Only those lines in the data below from the line containing "Asynchronous code is" through the line containing "(own_property k fields)", both included, should be restated word for word.

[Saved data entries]
- - - - - - -

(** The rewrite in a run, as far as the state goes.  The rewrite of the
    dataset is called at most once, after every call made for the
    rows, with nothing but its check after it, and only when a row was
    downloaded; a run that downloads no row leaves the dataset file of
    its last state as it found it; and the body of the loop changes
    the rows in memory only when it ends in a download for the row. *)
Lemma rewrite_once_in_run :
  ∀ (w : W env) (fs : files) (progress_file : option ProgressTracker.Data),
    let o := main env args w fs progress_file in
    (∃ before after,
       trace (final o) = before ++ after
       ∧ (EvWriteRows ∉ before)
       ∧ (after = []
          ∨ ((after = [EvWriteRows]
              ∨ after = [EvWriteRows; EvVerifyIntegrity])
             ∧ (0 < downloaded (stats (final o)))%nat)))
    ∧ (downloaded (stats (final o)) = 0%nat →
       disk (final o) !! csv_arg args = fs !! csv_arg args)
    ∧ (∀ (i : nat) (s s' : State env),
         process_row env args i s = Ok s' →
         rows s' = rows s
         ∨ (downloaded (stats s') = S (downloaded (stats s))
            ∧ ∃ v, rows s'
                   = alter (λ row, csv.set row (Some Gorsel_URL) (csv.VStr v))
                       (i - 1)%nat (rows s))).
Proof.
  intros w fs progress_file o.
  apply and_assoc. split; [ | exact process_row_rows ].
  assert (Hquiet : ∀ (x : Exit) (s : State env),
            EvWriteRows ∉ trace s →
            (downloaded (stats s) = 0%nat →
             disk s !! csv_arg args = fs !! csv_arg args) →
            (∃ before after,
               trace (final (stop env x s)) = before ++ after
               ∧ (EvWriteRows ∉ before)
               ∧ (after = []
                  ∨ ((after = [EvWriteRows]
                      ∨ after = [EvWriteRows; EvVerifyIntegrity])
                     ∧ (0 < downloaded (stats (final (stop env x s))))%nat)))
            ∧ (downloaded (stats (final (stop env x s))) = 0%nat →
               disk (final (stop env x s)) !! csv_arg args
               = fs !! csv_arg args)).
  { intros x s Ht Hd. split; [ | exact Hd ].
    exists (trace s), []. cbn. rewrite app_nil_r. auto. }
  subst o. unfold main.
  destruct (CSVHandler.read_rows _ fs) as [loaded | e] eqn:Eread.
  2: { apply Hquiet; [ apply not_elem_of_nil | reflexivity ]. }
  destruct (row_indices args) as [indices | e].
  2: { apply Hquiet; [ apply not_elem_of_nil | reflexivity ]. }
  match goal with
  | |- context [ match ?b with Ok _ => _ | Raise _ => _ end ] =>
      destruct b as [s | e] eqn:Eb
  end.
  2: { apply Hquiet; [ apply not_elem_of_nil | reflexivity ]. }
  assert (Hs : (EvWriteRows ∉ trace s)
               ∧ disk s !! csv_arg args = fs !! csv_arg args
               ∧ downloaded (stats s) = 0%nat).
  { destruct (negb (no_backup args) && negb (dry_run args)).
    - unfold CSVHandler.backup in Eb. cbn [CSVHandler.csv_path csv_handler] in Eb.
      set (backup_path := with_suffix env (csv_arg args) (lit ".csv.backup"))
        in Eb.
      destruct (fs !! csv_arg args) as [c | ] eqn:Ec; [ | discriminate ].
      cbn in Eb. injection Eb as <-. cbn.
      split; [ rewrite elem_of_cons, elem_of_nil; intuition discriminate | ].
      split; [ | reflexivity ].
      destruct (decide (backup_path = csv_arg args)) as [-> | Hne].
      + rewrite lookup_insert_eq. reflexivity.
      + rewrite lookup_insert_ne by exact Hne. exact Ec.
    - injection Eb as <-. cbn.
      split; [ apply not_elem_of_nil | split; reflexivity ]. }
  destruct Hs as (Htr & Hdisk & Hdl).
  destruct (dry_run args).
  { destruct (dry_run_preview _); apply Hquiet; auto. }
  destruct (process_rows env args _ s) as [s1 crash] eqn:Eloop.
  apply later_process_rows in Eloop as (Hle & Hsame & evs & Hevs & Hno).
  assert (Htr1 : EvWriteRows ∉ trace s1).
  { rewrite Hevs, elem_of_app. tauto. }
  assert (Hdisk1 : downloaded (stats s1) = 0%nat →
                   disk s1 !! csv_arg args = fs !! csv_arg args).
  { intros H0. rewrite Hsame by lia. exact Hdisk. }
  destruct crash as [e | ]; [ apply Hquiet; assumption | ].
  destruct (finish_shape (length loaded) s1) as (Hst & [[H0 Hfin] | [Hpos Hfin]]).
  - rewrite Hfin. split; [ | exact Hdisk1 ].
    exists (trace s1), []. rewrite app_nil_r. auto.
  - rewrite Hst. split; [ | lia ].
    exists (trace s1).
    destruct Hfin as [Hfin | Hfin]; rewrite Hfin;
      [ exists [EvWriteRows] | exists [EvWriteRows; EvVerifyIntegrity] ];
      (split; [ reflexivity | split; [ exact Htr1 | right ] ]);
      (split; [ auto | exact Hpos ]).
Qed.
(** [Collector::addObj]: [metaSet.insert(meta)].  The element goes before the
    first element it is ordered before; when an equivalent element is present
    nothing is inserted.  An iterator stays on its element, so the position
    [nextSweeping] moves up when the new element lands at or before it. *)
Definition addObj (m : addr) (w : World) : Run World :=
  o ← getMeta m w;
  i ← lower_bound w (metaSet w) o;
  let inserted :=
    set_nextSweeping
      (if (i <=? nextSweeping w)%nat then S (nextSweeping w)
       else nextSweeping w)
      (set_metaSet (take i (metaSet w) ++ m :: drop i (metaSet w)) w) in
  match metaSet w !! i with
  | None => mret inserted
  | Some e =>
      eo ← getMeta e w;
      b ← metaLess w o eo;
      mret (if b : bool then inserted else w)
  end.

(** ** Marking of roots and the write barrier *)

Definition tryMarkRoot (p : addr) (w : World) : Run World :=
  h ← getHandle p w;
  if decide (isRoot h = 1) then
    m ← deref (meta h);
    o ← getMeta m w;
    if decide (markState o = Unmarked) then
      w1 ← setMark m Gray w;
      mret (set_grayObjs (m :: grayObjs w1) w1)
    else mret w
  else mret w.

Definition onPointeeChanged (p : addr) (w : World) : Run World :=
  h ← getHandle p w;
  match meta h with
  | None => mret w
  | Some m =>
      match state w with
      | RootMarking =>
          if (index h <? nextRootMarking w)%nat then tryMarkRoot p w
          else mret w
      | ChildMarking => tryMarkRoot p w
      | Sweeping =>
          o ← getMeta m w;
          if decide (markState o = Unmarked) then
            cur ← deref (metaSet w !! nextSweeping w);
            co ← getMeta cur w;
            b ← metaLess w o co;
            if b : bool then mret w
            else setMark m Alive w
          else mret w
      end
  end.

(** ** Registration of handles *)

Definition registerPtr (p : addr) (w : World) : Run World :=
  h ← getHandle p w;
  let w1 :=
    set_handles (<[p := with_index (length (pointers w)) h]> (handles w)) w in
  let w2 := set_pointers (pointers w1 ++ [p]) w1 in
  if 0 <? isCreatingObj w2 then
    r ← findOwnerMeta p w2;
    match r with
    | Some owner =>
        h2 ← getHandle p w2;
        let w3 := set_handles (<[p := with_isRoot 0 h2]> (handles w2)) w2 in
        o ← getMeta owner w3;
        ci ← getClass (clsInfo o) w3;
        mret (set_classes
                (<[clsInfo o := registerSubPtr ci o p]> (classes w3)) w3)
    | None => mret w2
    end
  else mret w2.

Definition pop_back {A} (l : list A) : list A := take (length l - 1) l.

- - - - - - -

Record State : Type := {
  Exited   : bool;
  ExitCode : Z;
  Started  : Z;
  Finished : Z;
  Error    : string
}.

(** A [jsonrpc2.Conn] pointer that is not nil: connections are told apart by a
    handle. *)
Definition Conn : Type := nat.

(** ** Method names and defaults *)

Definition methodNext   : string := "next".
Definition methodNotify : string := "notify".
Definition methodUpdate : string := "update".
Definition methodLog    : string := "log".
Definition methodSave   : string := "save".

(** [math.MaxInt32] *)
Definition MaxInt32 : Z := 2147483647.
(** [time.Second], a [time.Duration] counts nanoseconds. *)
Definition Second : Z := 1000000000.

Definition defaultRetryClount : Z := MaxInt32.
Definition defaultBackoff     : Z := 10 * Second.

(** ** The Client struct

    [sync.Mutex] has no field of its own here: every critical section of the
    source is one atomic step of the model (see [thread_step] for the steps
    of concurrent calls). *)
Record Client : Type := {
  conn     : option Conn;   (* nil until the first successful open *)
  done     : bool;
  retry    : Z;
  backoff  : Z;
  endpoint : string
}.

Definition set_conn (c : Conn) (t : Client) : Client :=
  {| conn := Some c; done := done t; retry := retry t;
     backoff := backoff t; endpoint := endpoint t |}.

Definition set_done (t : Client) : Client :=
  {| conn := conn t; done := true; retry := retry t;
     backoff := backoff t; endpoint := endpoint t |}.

- - - - - - -

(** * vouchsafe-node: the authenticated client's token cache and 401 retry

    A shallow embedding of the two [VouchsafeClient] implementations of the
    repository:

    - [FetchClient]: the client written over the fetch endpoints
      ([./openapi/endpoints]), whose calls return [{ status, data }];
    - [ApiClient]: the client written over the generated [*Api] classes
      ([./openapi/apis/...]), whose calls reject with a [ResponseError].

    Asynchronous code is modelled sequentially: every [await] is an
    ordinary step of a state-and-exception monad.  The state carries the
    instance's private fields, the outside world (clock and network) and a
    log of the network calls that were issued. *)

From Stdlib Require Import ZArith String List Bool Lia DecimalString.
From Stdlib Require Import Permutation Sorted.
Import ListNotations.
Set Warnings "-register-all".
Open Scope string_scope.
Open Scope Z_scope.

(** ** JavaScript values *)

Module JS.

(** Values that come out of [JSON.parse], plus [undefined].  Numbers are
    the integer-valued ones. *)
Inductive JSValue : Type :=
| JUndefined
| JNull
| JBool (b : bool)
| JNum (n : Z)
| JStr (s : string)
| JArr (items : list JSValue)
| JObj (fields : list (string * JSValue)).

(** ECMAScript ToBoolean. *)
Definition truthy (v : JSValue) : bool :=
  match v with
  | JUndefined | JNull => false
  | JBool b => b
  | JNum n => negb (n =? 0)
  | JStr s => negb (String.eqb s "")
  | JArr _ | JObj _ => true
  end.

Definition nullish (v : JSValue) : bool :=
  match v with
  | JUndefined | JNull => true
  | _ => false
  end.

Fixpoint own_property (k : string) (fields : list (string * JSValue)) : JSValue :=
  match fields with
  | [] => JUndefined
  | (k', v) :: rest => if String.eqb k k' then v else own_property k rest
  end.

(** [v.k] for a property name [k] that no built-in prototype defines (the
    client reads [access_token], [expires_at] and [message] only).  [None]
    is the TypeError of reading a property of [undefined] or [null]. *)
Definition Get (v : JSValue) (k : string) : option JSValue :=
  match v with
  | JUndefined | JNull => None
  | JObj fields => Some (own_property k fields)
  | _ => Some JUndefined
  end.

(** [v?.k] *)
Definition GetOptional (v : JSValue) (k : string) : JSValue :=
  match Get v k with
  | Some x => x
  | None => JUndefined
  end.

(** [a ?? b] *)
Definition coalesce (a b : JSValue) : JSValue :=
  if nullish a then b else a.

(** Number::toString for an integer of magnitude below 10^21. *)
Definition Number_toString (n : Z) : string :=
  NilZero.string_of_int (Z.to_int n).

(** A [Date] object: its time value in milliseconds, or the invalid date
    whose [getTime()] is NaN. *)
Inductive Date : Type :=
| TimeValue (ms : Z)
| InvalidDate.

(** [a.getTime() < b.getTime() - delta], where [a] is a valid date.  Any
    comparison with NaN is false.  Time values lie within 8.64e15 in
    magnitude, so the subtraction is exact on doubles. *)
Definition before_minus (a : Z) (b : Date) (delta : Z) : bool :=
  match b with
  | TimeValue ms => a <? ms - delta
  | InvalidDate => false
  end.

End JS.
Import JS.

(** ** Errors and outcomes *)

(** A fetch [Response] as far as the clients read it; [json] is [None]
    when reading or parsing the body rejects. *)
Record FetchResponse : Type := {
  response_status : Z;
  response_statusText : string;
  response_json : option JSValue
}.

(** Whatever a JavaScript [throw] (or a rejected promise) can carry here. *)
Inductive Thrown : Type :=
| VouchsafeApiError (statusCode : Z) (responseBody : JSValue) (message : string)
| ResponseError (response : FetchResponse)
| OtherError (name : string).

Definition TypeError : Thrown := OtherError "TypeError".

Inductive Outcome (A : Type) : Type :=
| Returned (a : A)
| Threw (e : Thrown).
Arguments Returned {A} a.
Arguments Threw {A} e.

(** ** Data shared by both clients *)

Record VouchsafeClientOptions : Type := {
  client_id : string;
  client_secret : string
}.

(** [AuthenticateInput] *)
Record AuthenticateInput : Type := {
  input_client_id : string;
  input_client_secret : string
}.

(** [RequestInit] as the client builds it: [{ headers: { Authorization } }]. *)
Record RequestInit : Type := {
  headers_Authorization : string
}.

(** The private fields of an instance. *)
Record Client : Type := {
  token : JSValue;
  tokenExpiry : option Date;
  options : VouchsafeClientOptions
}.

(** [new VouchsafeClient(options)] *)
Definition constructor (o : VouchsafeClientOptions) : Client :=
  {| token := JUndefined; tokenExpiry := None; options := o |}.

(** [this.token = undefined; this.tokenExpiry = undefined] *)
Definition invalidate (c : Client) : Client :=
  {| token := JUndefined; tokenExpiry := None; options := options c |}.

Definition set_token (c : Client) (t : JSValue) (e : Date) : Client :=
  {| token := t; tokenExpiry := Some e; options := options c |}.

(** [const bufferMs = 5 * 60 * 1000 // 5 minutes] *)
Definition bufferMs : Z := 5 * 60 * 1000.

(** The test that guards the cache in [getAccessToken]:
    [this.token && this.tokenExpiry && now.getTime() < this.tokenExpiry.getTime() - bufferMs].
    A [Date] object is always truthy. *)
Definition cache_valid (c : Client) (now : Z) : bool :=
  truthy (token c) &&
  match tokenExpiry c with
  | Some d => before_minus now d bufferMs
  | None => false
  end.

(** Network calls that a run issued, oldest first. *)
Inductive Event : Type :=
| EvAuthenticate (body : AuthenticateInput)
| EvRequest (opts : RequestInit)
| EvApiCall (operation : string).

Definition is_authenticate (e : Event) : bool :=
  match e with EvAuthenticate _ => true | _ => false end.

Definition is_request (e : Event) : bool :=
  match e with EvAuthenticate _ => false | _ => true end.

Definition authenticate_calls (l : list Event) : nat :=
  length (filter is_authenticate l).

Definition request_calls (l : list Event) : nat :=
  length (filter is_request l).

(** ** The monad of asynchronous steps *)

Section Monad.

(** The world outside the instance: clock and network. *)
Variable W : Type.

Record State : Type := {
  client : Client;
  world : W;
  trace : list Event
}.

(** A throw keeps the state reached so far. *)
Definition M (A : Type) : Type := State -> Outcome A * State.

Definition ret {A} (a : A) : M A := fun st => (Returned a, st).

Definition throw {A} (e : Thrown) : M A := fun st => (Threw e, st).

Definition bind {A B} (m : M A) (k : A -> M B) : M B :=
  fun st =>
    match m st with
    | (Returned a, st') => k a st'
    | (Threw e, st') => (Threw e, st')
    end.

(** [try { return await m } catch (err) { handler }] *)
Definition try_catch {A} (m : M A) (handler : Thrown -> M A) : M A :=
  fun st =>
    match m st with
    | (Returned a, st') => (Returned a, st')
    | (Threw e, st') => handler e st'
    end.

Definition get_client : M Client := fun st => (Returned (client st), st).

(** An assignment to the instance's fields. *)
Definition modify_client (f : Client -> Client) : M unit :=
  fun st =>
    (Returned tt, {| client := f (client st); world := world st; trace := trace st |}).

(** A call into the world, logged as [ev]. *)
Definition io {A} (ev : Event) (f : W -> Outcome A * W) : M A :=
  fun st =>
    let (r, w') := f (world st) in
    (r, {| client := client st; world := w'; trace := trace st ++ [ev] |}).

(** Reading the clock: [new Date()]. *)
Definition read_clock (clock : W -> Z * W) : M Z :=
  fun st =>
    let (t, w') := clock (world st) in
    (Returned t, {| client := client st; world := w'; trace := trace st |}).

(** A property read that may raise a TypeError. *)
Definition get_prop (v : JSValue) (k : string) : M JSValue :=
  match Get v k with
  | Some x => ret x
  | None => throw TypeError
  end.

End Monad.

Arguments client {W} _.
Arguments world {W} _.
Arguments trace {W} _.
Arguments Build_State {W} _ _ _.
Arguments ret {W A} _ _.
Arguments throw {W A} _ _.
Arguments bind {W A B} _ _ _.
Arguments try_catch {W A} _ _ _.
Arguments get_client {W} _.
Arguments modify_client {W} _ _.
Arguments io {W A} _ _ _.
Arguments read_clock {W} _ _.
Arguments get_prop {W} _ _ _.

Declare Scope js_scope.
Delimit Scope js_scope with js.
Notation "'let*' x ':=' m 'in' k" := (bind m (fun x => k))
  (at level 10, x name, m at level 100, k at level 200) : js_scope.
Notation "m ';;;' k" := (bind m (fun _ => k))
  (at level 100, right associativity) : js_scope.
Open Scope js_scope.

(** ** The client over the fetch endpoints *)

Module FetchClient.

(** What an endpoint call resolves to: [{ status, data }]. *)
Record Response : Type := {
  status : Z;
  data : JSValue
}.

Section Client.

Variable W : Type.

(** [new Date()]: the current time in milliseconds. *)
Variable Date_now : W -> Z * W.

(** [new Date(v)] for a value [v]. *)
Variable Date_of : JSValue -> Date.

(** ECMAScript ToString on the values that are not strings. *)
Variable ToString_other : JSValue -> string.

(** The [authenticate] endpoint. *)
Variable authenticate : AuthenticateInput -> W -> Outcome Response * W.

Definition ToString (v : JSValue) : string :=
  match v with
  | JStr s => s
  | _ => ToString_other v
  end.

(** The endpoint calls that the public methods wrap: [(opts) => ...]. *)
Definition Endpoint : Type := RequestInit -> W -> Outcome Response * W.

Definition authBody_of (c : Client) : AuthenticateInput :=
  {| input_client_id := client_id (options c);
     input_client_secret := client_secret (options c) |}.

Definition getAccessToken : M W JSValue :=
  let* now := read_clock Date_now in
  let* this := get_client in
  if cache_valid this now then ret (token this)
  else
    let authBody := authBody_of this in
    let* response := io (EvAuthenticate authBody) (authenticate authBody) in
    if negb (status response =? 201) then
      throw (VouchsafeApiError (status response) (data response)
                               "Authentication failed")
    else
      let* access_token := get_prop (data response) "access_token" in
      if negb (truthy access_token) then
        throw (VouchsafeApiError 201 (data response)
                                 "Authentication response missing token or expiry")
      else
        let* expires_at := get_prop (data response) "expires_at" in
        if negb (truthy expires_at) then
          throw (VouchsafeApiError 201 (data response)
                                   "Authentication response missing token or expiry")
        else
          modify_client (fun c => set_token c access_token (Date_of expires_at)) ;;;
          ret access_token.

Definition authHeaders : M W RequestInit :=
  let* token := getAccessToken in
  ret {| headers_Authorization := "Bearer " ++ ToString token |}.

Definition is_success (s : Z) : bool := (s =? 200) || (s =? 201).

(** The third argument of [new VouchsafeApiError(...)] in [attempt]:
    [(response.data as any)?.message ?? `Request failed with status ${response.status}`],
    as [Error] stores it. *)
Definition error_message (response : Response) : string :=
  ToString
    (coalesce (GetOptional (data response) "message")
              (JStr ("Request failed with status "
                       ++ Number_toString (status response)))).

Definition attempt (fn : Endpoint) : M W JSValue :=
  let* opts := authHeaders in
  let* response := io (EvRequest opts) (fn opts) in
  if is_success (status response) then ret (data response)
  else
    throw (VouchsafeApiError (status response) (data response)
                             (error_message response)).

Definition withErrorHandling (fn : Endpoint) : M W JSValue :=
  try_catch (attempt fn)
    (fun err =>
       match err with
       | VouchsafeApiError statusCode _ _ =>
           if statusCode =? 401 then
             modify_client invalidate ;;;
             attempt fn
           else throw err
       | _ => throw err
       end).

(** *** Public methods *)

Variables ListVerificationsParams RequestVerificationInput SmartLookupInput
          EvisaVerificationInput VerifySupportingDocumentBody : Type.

- - - - - - -

_RESULT FOR THIS EXERCISE_
    Asynchronous code is modelled sequentially: every [await] is an
    ordinary step of a state-and-exception monad.  The state carries the
    instance's private fields, the outside world (clock and network) and a
    log of the network calls that were issued. *)

From Stdlib Require Import ZArith String List Bool Lia DecimalString.
From Stdlib Require Import Permutation Sorted.
Import ListNotations.
Set Warnings "-register-all".
Open Scope string_scope.
Open Scope Z_scope.

(** ** JavaScript values *)

Module JS.

(** Values that come out of [JSON.parse], plus [undefined].  Numbers are
    the integer-valued ones. *)
Inductive JSValue : Type :=
| JUndefined
| JNull
| JBool (b : bool)
| JNum (n : Z)
| JStr (s : string)
| JArr (items : list JSValue)
| JObj (fields : list (string * JSValue)).

(** ECMAScript ToBoolean. *)
Definition truthy (v : JSValue) : bool :=
  match v with
  | JUndefined | JNull => false
  | JBool b => b
  | JNum n => negb (n =? 0)
  | JStr s => negb (String.eqb s "")
  | JArr _ | JObj _ => true
  end.

Definition nullish (v : JSValue) : bool :=
  match v with
  | JUndefined | JNull => true
  | _ => false
  end.

Fixpoint own_property (k : string) (fields : list (string * JSValue)) : JSValue :=
  match fields with
  | [] => JUndefined
  | (k', v) :: rest => if String.eqb k k' then v else own_property k rest
  end.

(** [v.k] for a property name [k] that no built-in prototype defines (the
    client reads [access_token], [expires_at] and [message] only).  [None]
    is the TypeError of reading a property of [undefined] or [null]. *)
Definition Get (v : JSValue) (k : string) : option JSValue :=
  match v with
  | JUndefined | JNull => None
  | JObj fields => Some (own_property k fields)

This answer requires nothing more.